Review: Befriending Your Monsters

Befriending Your Monsters, Luke Norsworthy. Grand Rapids: Baker Books, 2020.

Summary: Discusses the fears (monsters) we often run from or that shape our lives, advocating befriending them by facing our fears, allowing us to move into healthier lives.

The real monsters in our lives are not the ones we watched in monster flicks on TV or at movies or read about in horror fiction. In one sense, fictional monsters represent the projection of our fears. The author of this book, Luke Norsworthy maintains this is so in real life as well. We have all sorts of fears: of failure, about the future, concerning money, about health, about our children, about what our lives have meant. And just like in childhood, there are only two ways to deal with monsters–whether they are under the bed, or in the thoughts that wake us in the night– we hide or we confront.

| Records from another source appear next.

Lemma keeps_close s s' failed : keeps_gone s (socket_close s' failed).
Proof.
  intros sh Hs. unfold socket_close, xbind, deref_socket. destruct (sockets sh !! s') as [o|] eqn:Ho; [|done].
  assert (Hne : s' <> s) by congruence. destruct (fd_ o =? -1); [done|]. destruct failed; cbn; by rewrite lookup_insert_ne.
Qed.

Lemma keeps_closeSocket s s' failed : keeps_gone s (closeSocket s' failed).
Proof.
  apply keeps_chain_bind; [apply keeps_same, deref_socket_same | intros o]. apply keeps_chain_bind; [apply keeps_same, client_at_same | intros _].
  apply keeps_chain_bind; [by apply keeps_same | intros _]. apply keeps_chain_bind; [apply keeps_close | intros _].
  intros sh Hs. cbn. by rewrite lookup_delete_None; right.
Qed.

Lemma keeps_release s s' c refused failed : keeps_gone s (release_locked s' c refused failed).
Proof.
  unfold release_locked. destruct (state_and c Shut); [apply keeps_closeSocket|].
  apply keeps_chain_bind; [|intros _; apply keeps_chain_bind; [apply keeps_same, deref_socket_same|]; intros o;
                      apply keeps_chain_bind; [apply keeps_same, client_at_same|]; intros w; by apply keeps_same].
  unfold pollAdd. apply keeps_chain_bind; [apply keeps_same, deref_socket_same|]. intros o. apply keeps_same. intros sh.
  unfold xbind, epoll_ctl. by destruct (epoll sh !! fd_ o), refused.
Qed.

Lemma critical_keeps s {A} (m : X Shared A) y k h : keeps_gone s m -> sockets (shared y) !! s = None ->
  (forall a z, shared (k a z) = shared z) -> (forall z, shared (h z) = shared z) -> sockets (shared (critical m y k h)) !! s = None.
Proof.
  intros Hm Hs Hk Hh. unfold critical. specialize (Hm _ Hs). destruct (m (shared y)) as [[a|[]|] sh]; by rewrite ?Hk, ?Hh.
Qed.

Lemma stage_item_same fd flag d sh : sockets (snd (stage_item fd flag d sh)) = sockets sh.
Proof.
  unfold stage_item, xbind, deref_work, deref_socket. destruct (clients_ sh !! fd) as [w|]; [|done].
  destruct (state_and (state w) flag); [|done]. destruct (sockets sh !! socket w); [|done]. by destruct (d && negb (data w)).
Qed.

Lemma server_step_gone s l sv y i y' : sockets (shared y) !! s = None ->
  server_step l sv y (put_server i) = Some y' -> sockets (shared y') !! s = None.
Proof.
  intros Hs. unfold server_step. destruct (pc sv), l; try done; try (case_bool; [|done]); intros [= <-]; try done; try (unfold stage_step);
    (apply critical_keeps; [|done|intros; by try case_bool|done]);
    first [ apply keeps_release | apply keeps_same, stage_item_same | apply keeps_same; intros sh; unfold popWork, release_count; by try case_match ].
Qed.

(** A step of a server, of the timer or of [stop()]. *)
Definition others_step (y y' : System) : Prop := exists l, (forall k, l <> ListenerStep k) /\ step y l y'.

Lemma others_gone p lfd server tod s y y' : limits_ok p -> reachable (System_init p lfd server tod) y ->
  others_step y y' -> fault y = false -> sockets (shared y) !! s = None ->
  reachable (System_init p lfd server tod) y' /\ fault y' = false /\ sockets (shared y') !! s = None /\ lpc y' = lpc y.
Proof.
  intros Hp Hr (l & Hl & Hs) Hf Hgone. split; [by eapply reachable_step|]. inversion Hs as [l' z E]. subst. unfold exec in E. rewrite Hf in E.
  destruct l as [l|i l|t|]; [by destruct (Hl l) | | by injection E as <- | by injection E as <-].
  destruct (servers_ y !! i) as [sv|] eqn:Hi; [|done]. split; [|by split; [eapply server_step_gone | eapply server_step_lpc]].
  by eapply (server_step_inv p lfd Hp y i sv l y' (reachable_inv p lfd Hp _ _ _ Hr)).
Qed.

(** The server's answer to a failed handshake, up to the release of the connection. *)
Definition demo_failing : list label :=
  demo_popped ++ map (ServerStep 0) [Handshake (Some (false, (0, 0))); Reading None; Shutting None; Release].
(* ===== verification/SQLite.v ===== *)
(** * SQLite: the wrapper classes of persist::sqlite

    Models src/src/lib/persist/sqlite/sqlite.cpp and
    src/src/include/persist/sqlite/sqlite.hpp: [Database], [Statement], [DDL], [DML] and
    [Query].  The SQLite library is a parameter, the class [SQLite]: its functions over a
    connection of an abstract type [conn], with handles of prepared statements as integers
    (0 is the null pointer).  What the library documents about statements is stated in
    KVEngine.v, as far as the store uses it.

    The member functions of a statement object that do not replace its handle take the
    handle; [prepare], [close] and the destructor work on the pair of connection and
    handle.  An exception that leaves a destructor calls [std::terminate]: the value
    [terminate], which no handler catches. *)

From S2P Require Import Prelude.
From S2P Require Import Bytes.
From S2P Require Import TCPServer.

Local Open Scope Z_scope.

(** ** The library *)

Inductive SqlValue (double : Type) : Type :=
| SNull
| SInteger (z : Z)
| SFloat (d : double)
| SText (s : str)
| SBlob (s : str).
Arguments SNull {double}.
Arguments SInteger {double} z.
Arguments SFloat {double} d.
Arguments SText {double} s.
Arguments SBlob {double} s.

(** Result codes. *)
Definition SQLITE_OK : Z := 0.
Definition SQLITE_ERROR : Z := 1.
Definition SQLITE_CONSTRAINT : Z := 19.
Definition SQLITE_MISUSE : Z := 21.
Definition SQLITE_ROW : Z := 100.
Definition SQLITE_DONE : Z := 101.

(** The type of a value, as [sqlite3_column_type] reports it. *)
Definition SQLITE_INTEGER : Z := 1.
Definition SQLITE_FLOAT : Z := 2.
Definition SQLITE3_TEXT : Z := 3.
Definition SQLITE_BLOB : Z := 4.
Definition SQLITE_NULL : Z := 5.

(** Options of the connection. *)
Definition SQLITE_DBCONFIG_ENABLE_FKEY : Z := 1002.
Definition SQLITE_DBCONFIG_ENABLE_TRIGGER : Z := 1003.
Definition SQLITE_CHECKPOINT_PASSIVE : Z := 0.
Definition SQLITE_CHECKPOINT_FULL : Z := 1.
Definition SQLITE_CHECKPOINT_RESTART : Z := 2.

Class SQLite (double : Type) := {
  conn : Type;
  sqlite3_open_v2 : str -> Z * conn;
  sqlite3_create_function : str -> Z -> conn -> Z * conn;
  sqlite3_close_v2 : conn -> Z;
  sqlite3_prepare_v2 : str -> conn -> Z * Z * str * conn;      (** rc, handle, tail *)
  sqlite3_finalize : Z -> conn -> Z * conn;
  sqlite3_clear_bindings : Z -> conn -> Z * conn;
  sqlite3_reset : Z -> conn -> Z * conn;
  sqlite3_step : Z -> conn -> Z * conn;
  sqlite3_changes : conn -> Z;
  sqlite3_bind_double : Z -> Z -> double -> conn -> Z * conn;
  sqlite3_bind_int : Z -> Z -> Z -> conn -> Z * conn;
  sqlite3_bind_int64 : Z -> Z -> Z -> conn -> Z * conn;
  sqlite3_bind_text : Z -> Z -> str -> conn -> Z * conn;
  sqlite3_bind_blob64 : Z -> Z -> option str -> conn -> Z * conn;   (** [None]: a null pointer *)
  sqlite3_bind_parameter_index : Z -> str -> conn -> Z;
  sqlite3_column_type : Z -> Z -> conn -> Z;
  sqlite3_column_int : Z -> Z -> conn -> Z;
  sqlite3_column_int64 : Z -> Z -> conn -> Z;
  sqlite3_column_double : Z -> Z -> conn -> double;
  sqlite3_column_text : Z -> Z -> conn -> option str;               (** [None]: a null pointer *)
  sqlite3_column_blob : Z -> Z -> conn -> str;
  sqlite3_column_count : Z -> conn -> Z;
  sqlite3_errmsg : conn -> str;
  sqlite3_db_config : Z -> Z -> conn -> Z * conn;
  sqlite3_wal_checkpoint_v2 : Z -> conn -> Z * conn;
  sqlite3_last_insert_rowid : conn -> Z;
  sqlite3_db_release_memory : conn -> conn;
}.

Definition terminate : exn := UndefinedBehaviour (lit "std::terminate").

Section Wrappers.
Context {double : Type} `{SQLite double} `{Allocator}.

(** [if ( r != expected ) throw_Exception( sqlite3_errmsg( database_ ) )] *)
Definition check_rc (expected : Z) (r : Z * conn) : outcome unit * conn :=
  let (rc, c) := r in
  if rc =? expected then (Ok tt, c) else (Throw (DodoException (sqlite3_errmsg c)), c).

Definition call (expected : Z) (f : conn -> Z * conn) : X conn unit := fun c => check_rc expected (f c).

(** ** Statement *)

(** A statement object: the connection it works on, and its handle. *)
Abbreviation Obj := (conn * Z)%type.

Definition with_handle {A} (m : Z -> X conn A) : X Obj A := fun o =>
  let (r, c) := m (snd o) (fst o) in (r, (c, snd o)).

Definition close : X Obj unit := fun o =>
  let (rc, c) := sqlite3_finalize (snd o) (fst o) in
  if rc =? SQLITE_OK then (Ok tt, (c, 0)) else (Throw (DodoException (sqlite3_errmsg c)), (c, 0)).

Definition prepare (sql : str) : X Obj unit :=
  let^ _ := (fun o => if snd o =? 0 then (Ok tt, o) else close o) in
  fun o =>
    let '(rc, stmt, err, c) := sqlite3_prepare_v2 (c_string sql) (fst o) in
    if rc =? SQLITE_OK then (Ok tt, (c, stmt))
    else (Throw (DodoException (sqlite3_errmsg c ++ lit " at '" ++ err ++ lit "' sql='" ++ sql ++ lit "'")), (c, stmt)).

(** [~Statement()], run when the scope of a statement object ends, also by an exception. *)
Definition destroy (o : Obj) : outcome unit * conn :=
  if snd o =? 0 then (Ok tt, fst o)
  else match close o with
       | (Ok _, (c, _)) => (Ok tt, c)
       | (_, (c, _)) => (Throw terminate, c)
       end.

(** A block with a local statement object. *)
Definition scoped {A} (body : X Obj A) : X conn A := fun c =>
  let (r, o) := body (c, 0) in
  match destroy o with
  | (Ok _, c') => (r, c')
  | (_, c') => (Throw terminate, c')
  end.

Definition reset (stmt : Z) (clear : bool) : X conn unit :=
  let^ _ := (if clear then call SQLITE_OK (sqlite3_clear_bindings stmt) else xret tt) in
  call SQLITE_OK (sqlite3_reset stmt).

(** ** DDL *)

Definition ddl_execute (stmt : Z) : X conn unit := call SQLITE_DONE (sqlite3_step stmt).
Definition execute_r (stmt : Z) : X conn Z := fun c => let (rc, c') := sqlite3_step stmt c in (Ok rc, c').

(** [DDL ddl( *this ); ddl.prepare( sql ); ddl.execute();] *)
Definition run_ddl (sql : str) : X conn unit :=
  scoped (let^ _ := prepare sql in with_handle ddl_execute).

(** ** DML *)

Definition execute (stmt : Z) : X conn Z :=
  let^ _ := call SQLITE_DONE (sqlite3_step stmt) in
  fun c => (Ok (sqlite3_changes c), c).

Definition bind_double (stmt position : Z) (value : double) : X conn unit :=
  call SQLITE_OK (sqlite3_bind_double stmt position value).
Definition bind_int (stmt position value : Z) : X conn unit :=
  call SQLITE_OK (sqlite3_bind_int stmt position value).
Definition bind_int64 (stmt position value : Z) : X conn unit :=
  call SQLITE_OK (sqlite3_bind_int64 stmt position value).
(** [value.c_str()] with [static_cast<int>( value.length() )]: a negative length makes the
    library read up to the first zero. *)
Definition text_argument (value : str) : str :=
  let n := int_of (zlen value) in
  if n <? 0 then c_string value else take (Z.to_nat n) value.
Definition bind_text (stmt position : Z) (value : str) : X conn unit :=
  call SQLITE_OK (sqlite3_bind_text stmt position (text_argument value)).

(** [value.getArray()] with [value.getSize()]: a null array is a null pointer. *)
Definition blob_argument (value : Bytes) : outcome (option str) :=
  match array_ value with
  | Some mem =>
      match determinate (take (Z.to_nat (size_ value)) mem) with
      | Some s => Ok (Some s)
      | None => Throw (UndefinedBehaviour (lit "read of an indeterminate octet"))
      end
  | None => Ok None
  end.
Definition bind_bytes (stmt position : Z) (value : Bytes) : X conn unit :=
  let^ data := (fun c => (blob_argument value, c)) in
  call SQLITE_OK (sqlite3_bind_blob64 stmt position data).

(** The overloads that bind by name. *)
Definition bind_named (bind : Z -> X conn unit) (stmt : Z) (name : str) : X conn unit := fun c =>
  let rc := sqlite3_bind_parameter_index stmt (c_string name) c in
  if rc =? 0 then (Throw (DodoException (lit "parameter " ++ name ++ lit " not found i ")), c)
  else bind rc c.
Definition bind_named_double (stmt : Z) (name : str) (v : double) := bind_named (fun i => bind_double stmt i v) stmt name.
Definition bind_named_int (stmt : Z) (name : str) (v : Z) := bind_named (fun i => bind_int stmt i v) stmt name.
Definition bind_named_int64 (stmt : Z) (name : str) (v : Z) := bind_named (fun i => bind_int64 stmt i v) stmt name.
Definition bind_named_text (stmt : Z) (name : str) (v : str) := bind_named (fun i => bind_text stmt i v) stmt name.
Definition bind_named_bytes (stmt : Z) (name : str) (v : Bytes) := bind_named (fun i => bind_bytes stmt i v) stmt name.

(** ** Query *)

Definition step (stmt : Z) : X conn bool := fun c =>
  let (rc, c') := sqlite3_step stmt c in
  if (rc =? SQLITE_DONE) || (rc =? SQLITE_ROW) then (Ok (rc =? SQLITE_ROW), c')
  else (Throw (DodoException (sqlite3_errmsg c')), c').

(** [DataType]: the values of the library and one of the wrapper's own. *)
Definition dtUnknown : Z := 91.

Definition reading {A} (f : conn -> A) : X conn A := fun c => (Ok (f c), c).
Definition isNull (stmt col : Z) : X conn bool := reading (fun c => sqlite3_column_type stmt col c =? SQLITE_NULL).
Definition getDataType (stmt col : Z) : X conn Z := reading (sqlite3_column_type stmt col).
Definition getInt (stmt col : Z) : X conn Z := reading (sqlite3_column_int stmt col).
Definition getInt64 (stmt col : Z) : X conn Z := reading (sqlite3_column_int64 stmt col).
Definition getDouble (stmt col : Z) : X conn double := reading (sqlite3_column_double stmt col).

Definition getText (stmt col : Z) : X conn str :=
  reading (fun c => match sqlite3_column_text stmt col c with Some s => c_string s | None => [] end).

(** [getBytes]: the result is the Bytes argument after the call. *)
Definition getBytes (stmt col : Z) (bytes : Bytes) : X conn Bytes := fun c =>
  let data := sqlite3_column_blob stmt col c in
  (completed (append_mem (map Some data) (zlen data) (free bytes)), c).
Definition getColumnCount (stmt : Z) : X conn Z := reading (sqlite3_column_count stmt).

(** ** Database *)

Definition Database_new (filename : str) : outcome unit * conn :=
  match check_rc SQLITE_OK (sqlite3_open_v2 filename) with
  | (Ok _, c) =>
      (let^ _ := call SQLITE_OK (sqlite3_create_function (lit "power") 2) in
       let^ _ := call SQLITE_OK (sqlite3_create_function (lit "ceil") 1) in
       let^ _ := call SQLITE_OK (sqlite3_create_function (lit "floor") 1) in
       call SQLITE_OK (sqlite3_create_function (lit "log2") 1)) c
  | r => r
  end.

Definition enableForeignKeys : X conn unit := call SQLITE_OK (sqlite3_db_config SQLITE_DBCONFIG_ENABLE_FKEY 1).
Definition disableForeignKeys : X conn unit := call SQLITE_OK (sqlite3_db_config SQLITE_DBCONFIG_ENABLE_FKEY 0).
Definition enableTriggers : X conn unit := call SQLITE_OK (sqlite3_db_config SQLITE_DBCONFIG_ENABLE_TRIGGER 1).

Definition beginTransaction : X conn unit := run_ddl (lit "BEGIN").
Definition beginImmediateTransaction : X conn unit := run_ddl (lit "BEGIN IMMEDIATE").
Definition beginExclusiveTransaction : X conn unit := run_ddl (lit "BEGIN EXCLUSIVE").
Definition commit : X conn unit := run_ddl (lit "COMMIT").
Definition rollback : X conn unit := run_ddl (lit "ROLLBACK").
Definition createSavepoint (sp : str) : X conn unit := run_ddl (lit "SAVEPOINT " ++ sp).
Definition releaseSavepoint (sp : str) : X conn unit := run_ddl (lit "RELEASE " ++ sp).
Definition rollback_to (sp : str) : X conn unit := run_ddl (lit "ROLLBACK TO SAVEPOINT " ++ sp).

Definition lastInsertRowid : X conn Z := fun c =>
  let r := sqlite3_last_insert_rowid c in
  if r =? 0 then (Throw (DodoException (lit "lastInsertRowid failed")), c) else (Ok r, c).

Definition checkPointFull : X conn unit := call SQLITE_OK (sqlite3_wal_checkpoint_v2 SQLITE_CHECKPOINT_FULL).
Definition checkPointPassive : X conn unit := call SQLITE_OK (sqlite3_wal_checkpoint_v2 SQLITE_CHECKPOINT_PASSIVE).
(** The version test of the source (30080303, one digit too many) selects RESTART. *)
Definition checkPointTruncate : X conn unit := call SQLITE_OK (sqlite3_wal_checkpoint_v2 SQLITE_CHECKPOINT_RESTART).

Definition setUserVersion (version : Z) : X conn unit :=
  run_ddl (lit "PRAGMA user_version=" ++ (if version <? 0 then "-"%char :: print_dec (- version) else print_dec version)).

Definition getUserVersion : X conn Z :=
  scoped (let^ _ := prepare (lit "PRAGMA user_version") in
          let^ row := with_handle step in
          if row then with_handle (fun s => getInt s 0)
          else fun o => (Throw (DodoException (sqlite3_errmsg (fst o))), o)).

Definition releaseMemory : X conn unit := fun c => (Ok tt, sqlite3_db_release_memory c).
End Wrappers.

(** ** The SQL functions [power], [ceil], [floor] and [log2] *)

Section Functions.
Context {double : Type}.

(** The mathematical functions of the C library, each with the [errno] it leaves, and the
    text of an error; [value_double] is SQLite's conversion of a value. *)
Variables (pow_ : double -> double -> double * Z) (log2_ ceil_ floor_ : double -> double * Z) (error_text : Z -> str) (value_double : SqlValue double -> double).

(** [sqlite3_result_error( context, text, n )]: the first [n] octets at [text], which ends
    with a zero. *)
Definition result_error (text : str) (n : Z) : outcome str :=
  if zlen text + 1 <? n then Throw (UndefinedBehaviour (lit "read behind the end of a string")) else Ok (take (Z.to_nat n) (text ++ [chr 0])).

(** What the function call yields in SQL: a value or an error. *)
Definition function_result (r : double * Z) : outcome (SqlValue double + str) :=
  let (v, errno) := r in
  if errno =? 0 then Ok (inl (SFloat v)) else let! t := result_error (error_text errno) errno in Ok (inr t).

Definition sqlite_ext_unary (f : double -> double * Z) (a : SqlValue double) : outcome (SqlValue double + str) :=
  match a with SNull => Ok (inl SNull) | _ => function_result (f (value_double a)) end.
Definition sqlite_ext_log2 : SqlValue double -> outcome (SqlValue double + str) := sqlite_ext_unary log2_.
Definition sqlite_ext_ceil : SqlValue double -> outcome (SqlValue double + str) := sqlite_ext_unary ceil_.
Definition sqlite_ext_floor : SqlValue double -> outcome (SqlValue double + str) := sqlite_ext_unary floor_.
Definition sqlite_ext_pow (a b : SqlValue double) : outcome (SqlValue double + str) :=
  match a, b with SNull, _ | _, SNull => Ok (inl SNull) | _, _ => function_result (pow_ (value_double a) (value_double b)) end.

(** The number of the error is passed where the length of its text is expected: a text that
    is shorter than the number, such as that of ERANGE, is read behind its end. *)
Lemma error_number_is_length a b v errno : a <> SNull -> b <> SNull -> pow_ (value_double a) (value_double b) = (v, errno) -> errno <> 0 ->
  zlen (error_text errno) + 1 < errno -> sqlite_ext_pow a b = Throw (UndefinedBehaviour (lit "read behind the end of a string")).
Proof.
  intros Ha Hb Hp He Hl. assert (Hr : function_result (pow_ (value_double a) (value_double b)) = Throw (UndefinedBehaviour (lit "read behind the end of a string"))).
  { unfold function_result. rewrite Hp. destruct (Z.eqb_spec errno 0); [ done | ]. unfold result_error. by rewrite (proj2 (Z.ltb_lt _ _) Hl). }
  unfold sqlite_ext_pow. destruct a, b; done.
Qed.
End Functions.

Norsworthy notes that word monster comes from the Latin monere meaning “to warn.” Monsters may be friends, warning us, in order to save us. Unheeded, they may also destroy us, as any addict will tell you. Sin pulls us away from the life of God, exploiting the cracks in our lives, causing us to curve in upon ourselves rather than thriving as we reach up to God. Sometimes, it is only in the darkness that we realize how lost we are and can finally reach out for the help we need.

Norsworthy, in the second part of his book focuses on three universal monsters: comparison, more and success. He looks at four questions concerning how the monsters operate and how we become free:

  1. What’s the prop? The prop is the presenting monster that gets our attention
  2. What’s the pull? How does the monster exercise influence over our lives?
  3. What’s the point? The point has to do with the issues of the heart for which the monster is a warning.
  4. How does the light get in? How do we turn from hiding to facing the monster and loosing its hold on us?

For example, with comparison:

  • The prop is the unsettling awareness that in some respect, another is more or better than me.
  • The pull is an identity crisis, in which the focus on others causes us to forget who and whose we are.
  • The point is that this draws us away from a stable scale or place of resting in God’s love and approval of our lives for the shifting and fickle measures of approval or measuring up with others.
  • The light for comparison, is to keep our focus in our lane, not on those in other lanes, on Christ’s bidding to follow him, not to be like someone else but to be more like ourselves.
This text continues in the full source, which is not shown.